THE PROBLEM: Each line of the data below containing "Hhas" needs to be listed.

Collected data entries:
(* ===== verification/AccountHistory.v ===== *)
(** * Histories of the accounts

    Sequences of first-run seeding, resets, setup, token requests and calls
    of the control plane: the published first-run password never operates a
    deployment, and an API token authenticates its owner until the owner
    revokes it. *)

From S2P Require Import Prelude Js Contracts Schemas Paths Http Graph Database Integrity Statements Frames.
From S2P Require Import Repository RepositoryProofs RunLogs RunQueue RunQueueProofs QueueClaims Documents Actions.
From S2P Require Import SchedulerService Uploads UploadProofs PipelineRoutes ControlPlane Accounts AccountProofs.

(** ** The published password *)

Section published.
Context `{!Uuids, !Formats, !PasswordHashing, !PasswordVerification, !Sha256}.
Context (catalog : list ComponentMetadata) (token token' : string).

(** Accounts belong to users, and whoever the published password admits must
    change it. *)
Record guarded (s : Directory) : Prop := {
  account_owners : ∀ a, a ∈ accounts s → hasUser (ac_userId a) s;
  default_pending : ∀ u, u ∈ users (tables s) → opens s (u_id u) DEFAULT_ADMIN_PASSWORD →
    u_requiresPasswordChange u = true }.

(** What happens to the accounts and the tokens, calls of the control plane
    included. A caller of [ensureFirstAdmin] may have seen an empty table
    before another seeded it: [SeedRace]. *)
Inductive AccountEvent :=
  | FirstAdmin (identity : AdminIdentity) (password : string) (salt : nat)
  | SeedRace (identity : AdminIdentity) (password : string) (salt : nat)
  | ResetPassword (email : string) (bytes : list nat) (salt : nat) (now : Z)
  | CompleteSetup (session : option SessionIdentity) (email password : string) (salt : nat) (now : Z)
  | CreateToken (session : option string) (request : Request) (bytes : list nat)
  | RevokeToken (session : option string) (tokenId : string) (now : Z)
  | ServeCall (session : option (string * bool)) (now : Z) (call : RouteCall).

Definition perform (event : AccountEvent) (s : Directory) : Directory :=
  match event with
  | FirstAdmin identity password salt => (ensureFirstAdmin identity password salt s).2
  | SeedRace identity password salt => (seedFirstAdmin identity password (hashPassword salt password) s).2
  | ResetPassword email bytes salt now => (resetAdminPassword email bytes salt now s).2
  | CompleteSetup session email password salt now => (completeAdminSetup session email password salt now s).2
  | CreateToken session request bytes => (createTokenRoute session request bytes s).2
  | RevokeToken session tokenId now => (revokeTokenRoute session tokenId now s).2
  | ServeCall session now call =>
      (on_tables (controlPlane catalog (throughScheduler token token') session now call) s).2
  end.

Fixpoint performAll (history : list AccountEvent) (s : Directory) : Directory :=
  match history with
  | [] => s
  | event :: history => performAll history (perform event s)
  end.

Lemma performAll_app before after s : performAll (before ++ after) s = performAll after (performAll before s).
Proof. revert s. induction before as [|e before IH]; intros s; simpl; [done|]. apply IH. Qed.

(** An invariant of the events is one of their histories. *)
Lemma performAll_keeps (I : Directory → Prop) history s :
  (∀ e s, e ∈ history → I s → I (perform e s)) → I s → I (performAll history s).
Proof.
  revert s. induction history as [|e history IH]; intros s He Hs; simpl; [done|].
  apply IH; [intros e' s' He'; apply He; by right|]. apply He; [left|done].
Qed.

Lemma guarded_same s s' :
  users (tables s') = users (tables s) → accounts s' = accounts s → guarded s → guarded s'.
Proof.
  intros Hu Ha [Ho Hd]. split.
  - intros a. unfold hasUser. rewrite Ha, Hu. apply Ho.
  - intros u. rewrite Hu. intros Hin Hop. apply Hd; [done|]. unfold opens in *. by rewrite Ha in Hop.
Qed.

Lemma guarded_written userId salt password f s s1 s' :
  guarded s → hasUser userId s → credential_written userId (hashPassword salt password) s s1 →
  users (tables s') = updateIf (λ u, u_id u = userId) f <$> users (tables s) → accounts s' = accounts s1 →
  (∀ u, u_id (f u) = u_id u) →
  (password ≠ DEFAULT_ADMIN_PASSWORD ∨ ∀ u, u_requiresPasswordChange (f u) = true) →
  guarded s'.
Proof.
  intros [Ho Hd] Hus Hw Hu Ha Hfid Hsafe.
  assert (u_id <$> users (tables s') = u_id <$> users (tables s)) as Hids.
  { rewrite Hu, <-list_fmap_compose. apply list_fmap_ext. intros _ u _. simpl. unfold updateIf. by case_decide. }
  assert (∀ id, hasUser id s' ↔ hasUser id s) as Hhas by (intros id; unfold hasUser; by rewrite Hids).
  split.
  - intros a. rewrite Ha, Hhas. intros Hin. destruct (decide (credentialOf userId a)) as [[-> _]|Hc]; [done|].
    apply Ho. assert (a ∈ filter (λ a, ¬ credentialOf userId a) (accounts s1)) as Hin'
      by (by apply list_elem_of_filter).
    rewrite (cw_others _ _ _ _ Hw) in Hin'. by apply list_elem_of_filter in Hin' as [_ ?].
  - intros u'. rewrite Hu. intros (u & -> & Hin)%list_elem_of_fmap Hop. unfold updateIf in *.
    assert (∀ id, opens s' id DEFAULT_ADMIN_PASSWORD ↔ opens s1 id DEFAULT_ADMIN_PASSWORD) as Hops
      by (intros id; unfold opens; by rewrite Ha).
    case_decide as Hid.
    + destruct Hsafe as [Hne|Hf]; [|done]. rewrite Hfid, Hid, Hops in Hop.
      by apply (written_opens userId salt password s s1) in Hop.
    + apply Hd; [done|]. rewrite Hops in Hop. by apply (written_others userId (hashPassword salt password) s s1).
Qed.

Lemma seed_guarded identity password hash s : guarded s → guarded (seedFirstAdmin identity password hash s).2.
Proof.
  intros Hg. unfold seedFirstAdmin, try_catch.
  destruct (transaction _ s) as [[r|e] s1] eqn:E; simpl; cycle 1.
  { apply transaction_throw in E as (-> & _). by destruct (isUniqueViolation e). }
  rewrite transaction_ok in E. apply bind_ok in E as (u & s2 & Hu & E).
  apply bind_ok in E as (v & s3 & (Hid & Huser & ->)%insertAccount_ok & E). injection E as _ <-.
  unfold insertUser in Hu. apply bind_ok in Hu as (id & s3 & Hn & Hu). injection Hn as <- <-.
  apply bind_ok in Hu as (now & s3 & Hn & Hu). injection Hn as <- <-. cbv zeta in Hu.
  apply bind_ok in Hu as (v1 & s3 & [Hfresh ->]%demand_ok & Hu).
  apply bind_ok in Hu as (v2 & s3 & [_ ->]%demand_ok & Hu).
  apply bind_ok in Hu as (v3 & s3 & [_ ->]%demand_ok & Hu).
  apply bind_ok in Hu as (v4 & s3 & Hp & Hu). injection Hp as _ <-. injection Hu as <- <-.
  unfold hasUser in Hfresh. simpl in *. destruct Hg as [Ho Hd]. split; simpl.
  - intros a Ha. unfold hasUser. simpl. rewrite fmap_app. simpl.
    apply elem_of_app in Ha as [Ha| ->%list_elem_of_singleton]; apply elem_of_app; [left; by apply Ho|right; left].
  - intros w Hw (a & Ha & [Hc Hcr] & h & Hh & Hver). simpl in *.
    apply elem_of_app in Hw as [Hw| ->%list_elem_of_singleton]; [|done].
    apply elem_of_app in Ha as [Ha| ->%list_elem_of_singleton].
    + apply Hd; [done|]. exists a. split_and!; [done|done|]. by exists h.
    + simpl in Hc. destruct Hfresh. rewrite Hc. by apply list_elem_of_fmap_2.
Qed.

Lemma reset_guarded email bytes salt now s : guarded s → guarded (resetAdminPassword email bytes salt now s).2.
Proof.
  intros Hg. unfold resetAdminPassword. rewrite bind_run. unfold lift.
  destruct (parseAdminIdentity _ _) as [identity|e]; [|done]. rewrite bind_run. simpl.
  destruct (head _) as [u|] eqn:Hu; [|done]. apply head_elem_of, list_elem_of_filter in Hu as [_ Hu].
  rewrite bind_run. destruct (transaction _ s) as [[[]|e] s1] eqn:E; simpl; cycle 1.
  { by apply transaction_throw in E as (-> & _). }
  rewrite transaction_ok in E. apply bind_ok in E as ([] & s2 & Hw%writeCredential_ok & E).
  apply bind_ok in E as ([] & s3 & Hup & E). injection E as <-.
  unfold updateUsers in Hup. apply bind_ok in Hup as ([] & s4 & [_ ->]%demand_ok & Hup). injection Hup as <-.
  eapply (guarded_written (u_id u) salt _ (with_requirement None true now) s s2); simpl;
    [done| |exact Hw|by rewrite (cw_users _ _ _ _ Hw)|done|done|by right].
  by apply list_elem_of_fmap_2.
Qed.

Lemma setup_guarded session email password salt now s :
  guarded s → guarded (completeAdminSetup session email password salt now s).2.
Proof.
  intros Hg. unfold completeAdminSetup. destruct session as [session|]; [|done].
  case_match; [done|]. unfold try_catch. rewrite bind_run.
  destruct (completeInitialAdminSetup _ _ _ _ _ s) as [[[]|e] s1] eqn:E; simpl; cycle 1.
  { assert (s1 = s) as ->; [|by destruct e].
    unfold completeInitialAdminSetup in E. cbv zeta in E. repeat (case_match; [by injection E|]).
    by apply transaction_throw in E as (-> & _). }
  apply setup_written in E as (_ & [Hdef _] & Hp & s2 & Hw & ->).
  apply Exists_exists in Hp as (u & Hu & Hid & _).
  eapply (guarded_written (session_id session) salt password _ s s2); simpl;
    [done| |exact Hw|done|done|done|by left].
  unfold hasUser. rewrite <-Hid. by apply list_elem_of_fmap_2.
Qed.

(** The control plane writes no user. *)
Section users.
Context (l : list UserRow).

Abbreviation same_users := (λ d, users d = l).

#[local] Hint Extern 1 (preserves _ (recordOperationalEvents _)) => unfold recordOperationalEvents : preserves.

Lemma createPipeline_users owner request : preserves same_users (createPipeline owner request).
Proof. unfold createPipeline, createPipelineGraph. solve_preserves. Qed.

Lemma updatePipeline_users owner id update now : preserves same_users (updatePipeline owner id update now).
Proof.
  unfold updatePipeline, updatePipelineInTransaction, replaceGraphRecords, replaceComponents,
    replaceTriggers, insertReplacementEdges, readPipelineGraph, findActiveRun. solve_preserves.
Qed.

Lemma deletePipeline_users owner id : preserves same_users (deletePipeline owner id).
Proof. unfold deletePipeline. solve_preserves. Qed.

Lemma getPipeline_users owner id : preserves same_users (getPipeline owner id).
Proof. intros d Hd. by rewrite getPipeline_run. Qed.

Lemma claimPipelineUploads_users owner p : preserves same_users (claimPipelineUploads owner p).
Proof. intros d Hd. by rewrite claimPipelineUploads_run. Qed.

Lemma setPipelineStateForOwner_users owner id state now available :
  preserves same_users (setPipelineStateForOwner owner id state now available).
Proof. unfold setPipelineStateForOwner, readPipelineTopologyForExecutableCheck. solve_preserves. Qed.

Lemma duplicatePipeline_users owner id name : preserves same_users (duplicatePipeline owner id name newId).
Proof.
  unfold duplicatePipeline, buildDuplicateCreateRequest. pose proof createPipeline_users.
  pose proof getPipeline_users. solve_preserves.
Qed.

Lemma createPipelineRun_users request now : preserves same_users (createPipelineRun request now).
Proof.
  unfold createPipelineRun, createPipelineRunInTransaction, promoteOldestQueuedRun, createInitialSourceJobs,
    recordOperationalEvent, recordOperationalEvents, findActivePipelineRun, getRunLogRetentionDays.
  solve_preserves.
Qed.

Lemma throughScheduler_users now owner id : preserves same_users (throughScheduler token token' now owner id).
Proof.
  unfold throughScheduler, enqueueRunRemotely, internalPipelineRunHandler, enqueuePipelineRunForOwner,
    runPipelineForOwner, findOwnedPipeline, answering.
  pose proof createPipelineRun_users. solve_preserves.
Qed.

Lemma controlPlane_users session now call :
  preserves same_users (controlPlane catalog (throughScheduler token token') session now call).
Proof.
  pose proof createPipeline_users. pose proof updatePipeline_users. pose proof deletePipeline_users.
  pose proof duplicatePipeline_users. pose proof setPipelineStateForOwner_users. pose proof getPipeline_users.
  pose proof claimPipelineUploads_users. pose proof throughScheduler_users.
  unfold controlPlane. destruct call; unfold listRoute, createRoute, getRoute, updateRoute, deleteRoute,
    enableRoute, disableRoute, stateActionRoute, duplicateRoute, executionStateRoute, runRoute,
    enablePipelineForOwner, disablePipelineForOwner, listPipelinesByOwner, getActiveRunForPipeline, answering;
    solve_preserves.
Qed.
End users.

Lemma on_tables_users {A} (m : DB A) s :
  (∀ l, preserves (λ d, users d = l) m) → users (tables (on_tables m s).2) = users (tables s).
Proof.
  intros Hm. unfold on_tables. specialize (Hm (users (tables s)) (tables s) eq_refl).
  by destruct (m (tables s)) as [r d].
Qed.

(** The token routes leave the accounts alone. *)
Lemma createToken_same session request bytes s :
  users (tables (createTokenRoute session request bytes s).2) = users (tables s) ∧
  accounts (createTokenRoute session request bytes s).2 = accounts s.
Proof.
  unfold createTokenRoute, createApiToken, insertApiToken. destruct session as [owner|]; [|done].
  destruct (parseApiTokenName _) as [name|]; [|done].
  apply (λ Hm : preserves (λ s', users (tables s') = users (tables s) ∧ accounts s' = accounts s) _, Hm s (conj eq_refl eq_refl)).
  repeat first [apply preserves_bind; [|intros ?] | apply preserves_ret | apply preserves_gets | apply demand_keeps
               | progress cbv zeta | apply preserves_puts; intros ? ? | done ].
  by intros s'.
Qed.

Lemma revokeToken_same session tokenId now s :
  users (tables (revokeTokenRoute session tokenId now s).2) = users (tables s) ∧
  accounts (revokeTokenRoute session tokenId now s).2 = accounts s.
Proof. unfold revokeTokenRoute, revokeApiToken. destruct session; [|done]. by case_match. Qed.

Lemma perform_guarded event s : guarded s → guarded (perform event s).
Proof.
  intros Hs. destruct event; simpl.
  - unfold ensureFirstAdmin. rewrite bind_run. simpl. destruct (head _); [done|]. by apply seed_guarded.
  - by apply seed_guarded.
  - by apply reset_guarded.
  - by apply setup_guarded.
  - apply (guarded_same s); [apply createToken_same..|done].
  - apply (guarded_same s); [apply revokeToken_same..|done].
  - apply (guarded_same s); [|by unfold on_tables; case_match|done].
    apply on_tables_users. intros l. apply controlPlane_users.
Qed.

End published.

PROBLEM SOLUTION:
  assert (∀ id, hasUser id s' ↔ hasUser id s) as Hhas by (intros id; unfold hasUser; by rewrite Hids).
  - intros a. rewrite Ha, Hhas. intros Hin. destruct (decide (credentialOf userId a)) as [[-> _]|Hc]; [done|].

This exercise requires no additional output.